He Therefore Concluded That Modern Rome Is Near Forty Feet
Higher In This Place, Than The Site Of The Antient City, And That
The Bed Of The River Is Raised In Proportion; But This Is
Altogether Incredible.
Had the bed of the Tyber been antiently
forty feet lower at Rome, than it is at present, there
Must have
been a fall or cataract in it immediately above this tract, as it
is not pretended that the bed of it is raised in any part above
the city; otherwise such an elevation would have obstructed its
course, and then it would have overflowed the whole Campania.
There is nothing extraordinary in its present overflowings: they
frequently happened of old, and did great mischief to the antient
city.
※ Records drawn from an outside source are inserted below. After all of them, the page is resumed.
(* ===== verification/PhysRam.v ===== *)
(** * PhysRam: the list of RAM blocks

    The abstract view of the blocks is the partial map [ram_view] from the offsets below
    last_ram_offset to host addresses.  The order of the list, which every lookup changes,
    is invisible in it; qemu_ram_alloc extends it, qemu_get_ram_ptr reads it and
    qemu_ram_addr_from_host inverts it. *)
From S2P Require Import Prelude Physmem PhysPages.
From stdpp Require Import sets.
#[local] Open Scope Z_scope.

(** The blocks, last allocated first, cover the offsets below [top] without gap or overlap. *)
Inductive tiles : list RAMBlock -> Z -> Prop :=
| tiles_nil : tiles [] 0
| tiles_cons h len top l : tiles l top -> 0 <= len -> len mod 1024 = 0 -> tiles (mkBlock h top len :: l) (top + len).
Definition ram_wf (s : physmem) : Prop :=
  fits 64 (last_ram_offset s) /\ Z.of_nat (length (phys_ram_dirty s)) = last_ram_offset s / 1024 /\
  exists l, ram_blocks s ≡ₚ l /\ tiles l (last_ram_offset s).
Definition ram_view (s : physmem) (addr : Z) : option Z :=
  b ← List.find (holds addr) (ram_blocks s); Some (host b + (addr - offset b)).

(** ** Tilings *)
Lemma tiles_top l top : tiles l top -> 0 <= top /\ top mod 1024 = 0 /\
  forall b, b ∈ l -> 0 <= offset b /\ 0 <= block_length b /\ offset b + block_length b <= top.
Proof.
  induction 1 as [|h len top l Ht (IH0 & IHm & IH) Hl Hlm]; [by split_and!; [..|intros b ?%elem_of_nil]|].
  split; [lia|]. split; [rewrite Z.add_mod, IHm, Hlm by lia; done|].
  intros b [->|Hb]%elem_of_cons; simpl; [lia|]. specialize (IH b Hb). lia.
Qed.
Lemma holds_spec top l b addr : tiles l top -> fits 64 top -> b ∈ l ->
  holds addr b = true <-> offset b <= addr < offset b + block_length b.
Proof.
  intros Ht Hf Hb. pose proof (tiles_top _ _ Ht) as (_ & _ & H). specialize (H b Hb).
  unfold holds. rewrite wrap_fits by (unfold fits in *; lia).
  rewrite negb_true_iff, orb_false_iff, Z.gtb_ltb, Z.ltb_ge, Z.leb_gt. lia.
Qed.
Lemma tiles_unique l top b1 b2 addr : tiles l top -> b1 ∈ l -> b2 ∈ l ->
  offset b1 <= addr < offset b1 + block_length b1 -> offset b2 <= addr < offset b2 + block_length b2 -> b1 = b2.
Proof.
  induction 1 as [|h len top l Ht IH Hl Hlm]; [by intros ?%elem_of_nil|].
  pose proof (tiles_top _ _ Ht) as (_ & _ & Hin).
  intros [->|H1]%elem_of_cons [->|H2]%elem_of_cons; simpl; try done.
  - specialize (Hin b2 H2). lia.
  - specialize (Hin b1 H1). lia.
  - by apply IH.
Qed.
Lemma tiles_total l top addr : tiles l top -> 0 <= addr < top ->
  exists b, b ∈ l /\ offset b <= addr < offset b + block_length b.
Proof.
  induction 1 as [|h len top l Ht IH Hl Hlm]; [lia|]. intros Ha.
  destruct (Z.lt_ge_cases addr top) as [Hlt|Hge].
  - destruct IH as (b & Hb & Hin); [lia|]. exists b. split; [by apply list_elem_of_further|done].
  - exists (mkBlock h top len). split; [by apply list_elem_of_here|simpl; lia].
Qed.

(** ** The view *)
Lemma find_spec {A} (p : A -> bool) l :
  match List.find p l with Some x => x ∈ l /\ p x = true | None => forall x, x ∈ l -> p x = false end.
Proof.
  destruct (List.find p l) as [x|] eqn:H.
  - apply find_some in H as [Hin Hp]. split; [by apply list_elem_of_In|done].
  - intros x Hx. apply (find_none _ _ H). by apply list_elem_of_In.
Qed.
Lemma find_perm l1 l2 l top addr : tiles l top -> fits 64 top -> l1 ≡ₚ l -> l2 ≡ₚ l ->
  List.find (holds addr) l1 = List.find (holds addr) l2.
Proof.
  intros Ht Hf H1 H2.
  pose proof (find_spec (holds addr) l1) as F1. pose proof (find_spec (holds addr) l2) as F2.
  destruct (List.find (holds addr) l1) as [b1|], (List.find (holds addr) l2) as [b2|]; try done.
  - destruct F1 as [I1 P1], F2 as [I2 P2]. rewrite H1 in I1. rewrite H2 in I2. f_equal.
    apply (holds_spec _ _ _ _ Ht Hf) in P1; [|done]. apply (holds_spec _ _ _ _ Ht Hf) in P2; [|done].
    by eapply tiles_unique.
  - destruct F1 as [I1 P1]. rewrite F2 in P1; [done|]. by rewrite H2, <- H1.
  - destruct F2 as [I2 P2]. rewrite F1 in P2; [done|]. by rewrite H1, <- H2.
Qed.
Lemma ram_view_None s addr : ram_wf s -> ram_view s addr = None <-> ~ (0 <= addr < last_ram_offset s).
Proof.
  intros (Hf & _ & l & Hp & Ht). unfold ram_view.
  pose proof (find_spec (holds addr) (ram_blocks s)) as F.
  destruct (List.find (holds addr) (ram_blocks s)) as [b|]; simpl; (split; [|done || intros H; exfalso]).
  - done.
  - destruct F as [Hb Hh]. rewrite Hp in Hb. apply (holds_spec _ _ _ _ Ht Hf) in Hh; [|done].
    pose proof (tiles_top _ _ Ht) as (_ & _ & Hin). specialize (Hin b Hb). lia.
  - intros _ Ha. destruct (tiles_total _ _ _ Ht Ha) as (b & Hb & Hin).
    assert (holds addr b = true) as Hh by by apply (holds_spec _ _ _ _ Ht Hf).
    rewrite F in Hh; [done|]. by rewrite Hp.
Qed.

(** The search finds the first block that holds the address and permutes the list. *)
Lemma find_block_cons2 addr b b2 rest :
  find_block addr (b :: b2 :: rest) =
    if holds addr b then Some (b, b :: b2 :: rest)
    else if holds addr b2 then Some (b2, b2 :: b :: rest)
    else match find_block addr (b2 :: rest) with Some (x, l') => Some (x, b :: l') | None => None end.
Proof. simpl. destruct (holds addr b), (holds addr b2); done. Qed.
Lemma find_block_spec addr l :
  match find_block addr l with
  | Some (b, l') => List.find (holds addr) l = Some b /\ l' ≡ₚ l
  | None => List.find (holds addr) l = None
  end.
Proof.
  induction l as [|b [|b2 rest] IH]; [done|simpl; by destruct (holds addr b)|].
  rewrite find_block_cons2. change (List.find (holds addr) (b :: b2 :: rest))
    with (if holds addr b then Some b else List.find (holds addr) (b2 :: rest)).
  destruct (holds addr b) eqn:Hb; [done|]. destruct (holds addr b2) eqn:Hb2.
  - simpl. rewrite Hb2. by split; [|constructor].
  - destruct (find_block addr (b2 :: rest)) as [[x l']|]; [|done].
    destruct IH as [IH1 IH2]. split; [done|]. by rewrite IH2.
Qed.
Lemma get_ram_ptr_spec addr s : ram_wf s ->
  match ram_view s addr with
  | Some ptr => exists l, qemu_get_ram_ptr addr s = Ok (ptr, s <| ram_blocks := l |>) /\ l ≡ₚ ram_blocks s
  | None => qemu_get_ram_ptr addr s = Err HwError
  end.
Proof.
  intros Hwf.
  assert (qemu_get_ram_ptr addr s = match find_block addr (ram_blocks s) with
    | None => Err HwError | Some (b, l) => Ok (host b + (addr - offset b), s <| ram_blocks := l |>) end) as ->
    by (unfold qemu_get_ram_ptr, mbind, ST_bind, get; by destruct (find_block addr (ram_blocks s)) as [[]|]).
  unfold ram_view. pose proof (find_block_spec addr (ram_blocks s)) as F.
  destruct (find_block addr (ram_blocks s)) as [[b l]|]; [|by rewrite F].
  destruct F as [-> Hp]. simpl. by exists l.
Qed.

(** Changes of the state the blocks do not depend on. *)
Lemma ram_view_perm s l : ram_wf s -> l ≡ₚ ram_blocks s ->
  ram_wf (s <| ram_blocks := l |>) /\ forall addr, ram_view (s <| ram_blocks := l |>) addr = ram_view s addr.
Proof.
  intros (Hf & Hd & l0 & Hp & Ht) Hl. split.
  - split; [done|]. split; [done|]. exists l0. split; [|done]. simpl. by rewrite Hl.
  - intros addr. unfold ram_view. simpl. by rewrite (find_perm l (ram_blocks s) l0 _ addr Ht Hf) by (by rewrite ?Hl).
Qed.

(** ** Allocation *)
Lemma align_spec x : 0 <= x -> x + 1023 < 2 ^ 64 ->
  TARGET_PAGE_ALIGN x = (x + 1023) / 1024 * 1024.
Proof.
  intros H0 Hm. unfold TARGET_PAGE_ALIGN. change TARGET_PAGE_SIZE with 1024.
  rewrite wrap_fits by (unfold fits; lia). rewrite page_down_mod by (unfold fits; lia).
  pose proof (Z.div_mod (x + 1024 - 1) 1024). replace (x + 1023) with (x + 1024 - 1) by lia. lia.
Qed.
Lemma ram_alloc_spec vmalloc size s :
  ram_wf s -> 0 <= size -> last_ram_offset s + size + 1023 < 2 ^ 64 ->
  exists s', qemu_ram_alloc vmalloc size s = Ok (last_ram_offset s, s') /\ ram_wf s' /\
    last_ram_offset s' = last_ram_offset s + (size + 1023) / 1024 * 1024 /\
    phys_ram_dirty s' = phys_ram_dirty s ++ replicate (Z.to_nat ((size + 1023) / 1024)) 0xff /\
    (forall addr, ram_view s' addr =
       if (last_ram_offset s <=? addr) && (addr <? last_ram_offset s') then Some (vmalloc + (addr - last_ram_offset s))
       else ram_view s addr).
Proof.
  intros Hwf H0 Hm. pose proof Hwf as (Hf & Hd & l & Hp & Ht).
  pose proof (tiles_top _ _ Ht) as (Htop & Hmod & _).
  unfold qemu_ram_alloc. rewrite align_spec by lia.
  set (k := (size + 1023) / 1024). assert (0 <= k) as Hk by (apply Z.div_pos; lia).
  assert (k * 1024 <= size + 1023) by (unfold k; pose proof (Z.mul_div_le (size + 1023) 1024); lia).
  eexists. split; [reflexivity|]. simpl.
  rewrite wrap_fits by (unfold fits in *; lia).
  assert (Z.shiftr (last_ram_offset s) TARGET_PAGE_BITS = last_ram_offset s / 1024) as -> by apply page_number.
  assert (Z.shiftr (k * 1024) TARGET_PAGE_BITS = k) as -> by (rewrite page_number; apply Z.div_mul; lia).
  assert (take (Z.to_nat (last_ram_offset s / 1024)) (phys_ram_dirty s) = phys_ram_dirty s) as ->
    by (apply take_ge; lia).
  split; [|split; [done|split; [done|]]].
  - split; [unfold fits in *; simpl; lia|]. split.
    + simpl. rewrite length_app, length_replicate, Nat2Z.inj_add, Hd, Z2Nat.id by done.
      rewrite Z.div_add by lia. lia.
    + exists (mkBlock vmalloc (last_ram_offset s) (k * 1024) :: l). split; [simpl; by rewrite Hp|].
      simpl. apply tiles_cons; [done|lia|]. by apply Z.mod_mul.
  - intros addr. unfold ram_view at 1. simpl.
    assert (holds addr (mkBlock vmalloc (last_ram_offset s) (k * 1024)) =
            (last_ram_offset s <=? addr) && (addr <? last_ram_offset s + k * 1024)) as ->; [|by destruct (_ && _)].
    apply eq_true_iff_eq.
    rewrite (holds_spec (last_ram_offset s + k * 1024) (mkBlock vmalloc (last_ram_offset s) (k * 1024) :: l));
      [|apply tiles_cons; [done|lia|by apply Z.mod_mul]|unfold fits in *; lia|by apply list_elem_of_here].
    simpl. rewrite andb_true_iff, Z.leb_le, Z.ltb_lt. done.
Qed.

(** C35: RAM is the partial map [ram_view] from offsets to host addresses.  It is defined
    exactly below last_ram_offset; qemu_get_ram_ptr returns its value, aborts where it is
    undefined, and reorders the list of blocks without changing the map; qemu_ram_alloc
    returns the old last_ram_offset, rounds the size up to whole pages and extends the map
    with the new block only, all its pages dirty. *)
Theorem ram_blocks_refine s : ram_wf s ->
  (forall addr, ram_view s addr = None <-> ~ (0 <= addr < last_ram_offset s)) /\
  (forall addr, match ram_view s addr with
     | Some ptr => exists l, let s' := s <| ram_blocks := l |> in
         qemu_get_ram_ptr addr s = Ok (ptr, s') /\ l ≡ₚ ram_blocks s /\ ram_wf s' /\
         forall a, ram_view s' a = ram_view s a
     | None => qemu_get_ram_ptr addr s = Err HwError end) /\
  (forall vmalloc size, 0 <= size -> last_ram_offset s + size + 1023 < 2 ^ 64 ->
     exists s', qemu_ram_alloc vmalloc size s = Ok (last_ram_offset s, s') /\ ram_wf s' /\
       last_ram_offset s' = last_ram_offset s + (size + 1023) / 1024 * 1024 /\
       phys_ram_dirty s' = phys_ram_dirty s ++ replicate (Z.to_nat ((size + 1023) / 1024)) 0xff /\
       forall addr, ram_view s' addr =
         if (last_ram_offset s <=? addr) && (addr <? last_ram_offset s')
         then Some (vmalloc + (addr - last_ram_offset s)) else ram_view s addr).
Proof.
  intros Hwf. split; [intros addr; by apply ram_view_None|]. split.
  - intros addr. pose proof (get_ram_ptr_spec addr s Hwf) as H. destruct (ram_view s addr); [|done].
    destruct H as (l & H & Hl). exists l. cbv zeta. destruct (ram_view_perm s l Hwf Hl). done.
  - intros vmalloc size H0 Hm. by apply ram_alloc_spec.
Qed.

(** When the host ranges of the blocks do not overlap, qemu_ram_addr_from_host is the
    inverse of qemu_get_ram_ptr: the pointer of any offset below last_ram_offset leads back
    to that offset, whatever the lookups in between did to the order of the list. *)
Theorem ram_addr_roundtrip s addr :
  ram_wf s -> 0 <= addr < last_ram_offset s ->
  (forall ptr b1 b2, b1 ∈ ram_blocks s -> b2 ∈ ram_blocks s -> holds_host ptr b1 = true -> holds_host ptr b2 = true -> b1 = b2) ->
  exists ptr s', qemu_get_ram_ptr addr s = Ok (ptr, s') /\ qemu_ram_addr_from_host ptr s' = Ok (addr, s').
Proof.
  intros Hwf Ha Hdis. pose proof (get_ram_ptr_spec addr s Hwf) as H. pose proof (ram_view_None s addr Hwf) as Hn.
  unfold ram_view in *. pose proof (find_spec (holds addr) (ram_blocks s)) as F.
  destruct (List.find (holds addr) (ram_blocks s)) as [b|]; simpl in *; [|by apply proj1 in Hn; destruct Hn].
  destruct H as (l & H & Hl). do 2 eexists. split; [exact H|].
  destruct Hwf as (Hf & _ & l0 & Hp & Ht). destruct F as [Hb Hh].
  assert (b ∈ l0) as Hb0 by by rewrite <- Hp.
  apply (holds_spec _ _ _ _ Ht Hf) in Hh; [|done].
  pose proof (tiles_top _ _ Ht) as (_ & _ & Hin). specialize (Hin b Hb0).
  assert (holds_host (host b + (addr - offset b)) b = true) as Hhost.
  { unfold holds_host. rewrite negb_true_iff, orb_false_iff, Z.gtb_ltb, Z.ltb_ge, Z.leb_gt. lia. }
  unfold qemu_ram_addr_from_host, mbind, ST_bind, get. simpl.
  pose proof (find_spec (holds_host (host b + (addr - offset b))) l) as F.
  destruct (List.find _ l) as [b'|].
  - destruct F as [Hb' Hh']. rewrite Hl in Hb'. rewrite (Hdis _ b' b Hb' Hb Hh' Hhost).
    simpl. replace (offset b + (host b + (addr - offset b) - host b)) with addr by lia.
    by rewrite wrap_fits by (unfold fits in *; lia).
  - rewrite F in Hhost; [done|]. by rewrite Hl.
Qed.

(** ** Two blocks, the second allocated first in the list *)
Definition two_blocks : physmem := phys_init
  <| ram_blocks := [mkBlock 0x50000 4096 2048; mkBlock 0x10000 0 4096] |> <| last_ram_offset := 6144 |>
  <| phys_ram_dirty := replicate 6 0xff |>.
Lemma two_blocks_wf : ram_wf two_blocks.
Proof.
  split; [done|]. split; [done|]. exists (ram_blocks two_blocks). split; [done|].
  apply (tiles_cons 0x50000 2048 4096); [|done|done]. apply (tiles_cons 0x10000 4096 0 []); [apply tiles_nil|done|done].
Qed.
Example ram_blocks_refine_witness :
  ram_view two_blocks 100 = Some (0x10000 + 100) /\ ram_view two_blocks 5000 = Some (0x50000 + 904) /\
  forall vmalloc size, 0 <= size -> 6144 + size + 1023 < 2 ^ 64 ->
    exists s', qemu_ram_alloc vmalloc size two_blocks = Ok (6144, s') /\ ram_wf s' /\
      last_ram_offset s' = 6144 + (size + 1023) / 1024 * 1024 /\
      phys_ram_dirty s' = replicate 6 0xff ++ replicate (Z.to_nat ((size + 1023) / 1024)) 0xff /\
      forall addr, ram_view s' addr =
        if (6144 <=? addr) && (addr <? last_ram_offset s') then Some (vmalloc + (addr - 6144)) else ram_view two_blocks addr.
Proof.
  split; [done|]. split; [done|]. exact (proj2 (proj2 (ram_blocks_refine two_blocks two_blocks_wf))).
Defined.
Example ram_addr_roundtrip_witness :
  exists ptr s', qemu_get_ram_ptr 5000 two_blocks = Ok (ptr, s') /\ qemu_ram_addr_from_host ptr s' = Ok (5000, s').
Proof.
  apply (ram_addr_roundtrip two_blocks 5000); [exact two_blocks_wf|done|].
  intros ptr b1 b2 H1 H2. unfold two_blocks in H1, H2. cbn in H1, H2.
  rewrite !elem_of_cons, elem_of_nil in H1, H2. unfold holds_host.
  destruct H1 as [->|[->|[]]], H2 as [->|[->|[]]]; cbn [host block_length]; try done;
    rewrite !negb_true_iff, !orb_false_iff, !Z.gtb_ltb, !Z.ltb_ge, !Z.leb_gt; lia.
Defined.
Appian, Dio, and other historians, describe an inundation
of the Tiber immediately after the death of Julius Caesar, which
inundation was occasioned by the sudden melting of a great
quantity of snow upon the Apennines. This calamity is recorded by
Horace in his ode to Augustus.
Vidimus flavum Tiberim retortis
Littore Etrusco violenter undis,
Ire dejectum monumenta regis,
Templaque Vestae:
Iliae dum se nimium querenti,
Jactat ultorem; vagus et sinistra
Labitur ripa, Jove non probante
Uxorius Amnis.
Livy expressly says, "Ita abundavit Tiberis, ut Ludi Apollinares,
circo inundato, extra portam Collinam ad aedem Erycinae Veneris
parati sint," "There was such an inundation of the Tiber that,
the Circus being overflowed, the Ludi Appollinares were exhibited
without the gate Collina, hard by the temple of Venus Erycina."
To this custom of transferring the Ludi Appollinares to another
place where the Tyber had overflowed the Circus Maximus, Ovid
alludes in his Fasti.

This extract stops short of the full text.